What I mean by superblock is cifs_sb_info structure.
- if the server does not support unique ids/ inode numbers, add to the
begining of the list maintained in superblock, an element consisting of
full path, pointer to this dentry, and a pointer to the inode.
for a case where server does not support unique id/inode number,
- search for an element for inode based on the full path in the superbock list
- if no such element, obtain an inode info using query path info
if such an element is found, use that inode
- now splice (d_splice_alias()) the dentry corrosponding to above inode
and if d_splice_alias() returned a dentry , then remove the element from
the list in cifs_sb_info.
> Note that this example is relatively simple, but sprinkle in some
> renames/recreates of directories on the server and dentries that are
> farther down in the directory tree and things get nastier to handle.
>
>
>> If so, the problem arises when two lookups for c for two different
>> paths go out on the wire because a dentry for c is not in the cache.

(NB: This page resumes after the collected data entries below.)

(** The end of a stream of [n] bytes: the [m] bytes that hold [k] bits of the
    limit [X], and ones behind them. *)
Lemma end_stored s n k X :
  bufferIx s = Z.of_nat n -> bufferLength s = MAX_ARITHM_BYTES ->
  Z.of_nat (length (buffer s)) = MAX_ARITHM_BYTES -> Forall byte (buffer s) ->
  2 <= k <= 10 -> X mod 2 ^ (24 - k) = 0 ->
  let m := if 8 <? k then 2%nat else 1%nat in Z.of_nat (n + m) <= MAX_ARITHM_BYTES ->
  exists s' P, (s ← store_end s k X; fill_end s (8 * Z.of_nat n + k) (Z.of_nat (n + m))) = Ok s' /\
    ends s s' n m P /\ P * 256 ^ Z.of_nat (4 - m) = X mod 2 ^ 24 * 2 ^ 8 + 2 ^ (32 - k) - 256 ^ Z.of_nat (4 - m).
Proof.
  intros Hix Hl Hlen Hb Hk HX m Hn. destruct (rounded_parts k X Hk HX) as [H1 H2]. unfold store_end.
  assert (1 <= m)%nat as Hm1 by (unfold m; destruct (8 <? k); lia).
  rewrite Hix, Hl, (proj2 (Z.ltb_lt _ _)), !Z.shiftr_div_pow2 by lia.
  destruct (ends_store s n (X / 2 ^ 16)) as (s1 & -> & Hs1 & E1); [done..|lia|done|done|]. rewrite bind_Ok.
  pose proof Hs1 as (_ & Hix1 & Hl1 & Hlen1 & Hb1 & _). unfold m in *. clear m Hm1.
  destruct (Z.ltb_spec 8 k) as [Hk8|Hk8].
  - destruct (H2 Hk8) as [Hm ->]. clear H1 H2.
    destruct (ends_store s1 (n + 1) (X / 2 ^ 8)) as (s2 & -> & Hs2 & E2); [done..|lia|done|done|].
    rewrite bind_Ok. pose proof (ends_trans _ _ _ _ _ _ _ _ Hs1 Hs2) as Hs12.
    destruct (ends_fill s s2 (Z.of_nat n) n 1 _ k (16 - k) _ Hs12 E2) as (s3 & E3 & Hs3);
      [done|lia|lia|destruct (Z.eqb_spec (k mod 8) 0); lia|done|].
    eexists _, _. split; [exact E3|]. split; [exact Hs3|].
    replace (32 - k) with (16 - k + 16) by lia. rewrite (Z.pow_add_r 2 (16 - k) 16) by lia.
    change (256 ^ Z.of_nat (4 - 2)) with (2 ^ 16). change (256 ^ Z.of_nat 1) with 256. lia.
  - destruct (H1 Hk8) as [Hm ->]. clear H1 H2. rewrite bind_Ok.
    destruct (ends_fill s s1 (Z.of_nat n) n 0 (u8 (X / 2 ^ 16)) k (8 - k) _ Hs1) as (s2 & E2 & Hs2);
      [by rewrite Nat.add_0_r|done|lia|lia|destruct (Z.eqb_spec (k mod 8) 0); lia|done|].
    eexists _, _. split; [exact E2|]. split; [exact Hs2|].
    replace (32 - k) with (8 - k + 24) by lia. rewrite (Z.pow_add_r 2 (8 - k) 24) by lia.
    change (256 ^ Z.of_nat (4 - 1)) with (2 ^ 24). lia.
Qed.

>> So in that case, in cifs code, can we serialize instantiating a dentry
>> i.e. check for a dentry in dcache just before instantiating and if it is,
>> discard the inode?
>> dentries would be unique with their d_parent and d_name combination.
>>
>
> I don't get it. I don't see how serializing things makes any difference
> at all. Part of the problem is that the client has no control over
> things that happen on other clients or on the server. Those kind of
> changes are very difficult to guard against and we always have to be
> prepared for them to occur.
>
What I mean is, e.g. in cifs_lookup, take a lock and check for a
dentry in dcache
using d_lookup().
if not found, d_add().
if found, release the inode.
release the lock.
>> >
>> > The reason that the shared superblock stuff works with NFS is that
>> > there is a 1:1 correspondence between inodes and filehandles. So, even
>> > if the file is renamed on the server, you end up with the same inode
>> > and can tell that that dentry is the same as another.
>> >
>> > That's more or less the case for CIFS too where you have a uniqueid,
>> > but when you don't that whole model breaks down.
>> >
>> > Hashing filenames sounds like a possibility too, but what happens if
>> > someone does this on the directory above on the server?
>> >
>> > $ mv c d
>> >
>>
>> Assuming using hashing full path names to generate uniqueids, if above happens,
>> would not revalidation of the dentry (for c) fail on the client so we
>> will end up discarding
>> the inode and dentry and a creating a new dentry with correct d_name
>> and an inode with
>> hashed full pathname unique_id during lookup?
>>
>
> Not necessarily. What would cause d_revalidate to fail in that case? In
> any case cifs d_revalidate is pretty iffy...
>
>> In above case, wonder how NFS updates d_name of a dentry with the same inode!
>>
>
> Sorry, I don't quite follow this question. With NFS, we basically look
> at the parent directory and if it has changed since the dentry was
> instantiated, we toss out the dentry and redo the lookup.
>
>>
>> > Since you can't guard against changes to lookup information on the
>> > server that makes that method of uniquely id'ing an inode pretty
>> > worthless.
>> >
>> > I think that really leaves you with just two choices:
>> >
>> > 1) figure out some mechanism to hook things up at mount time.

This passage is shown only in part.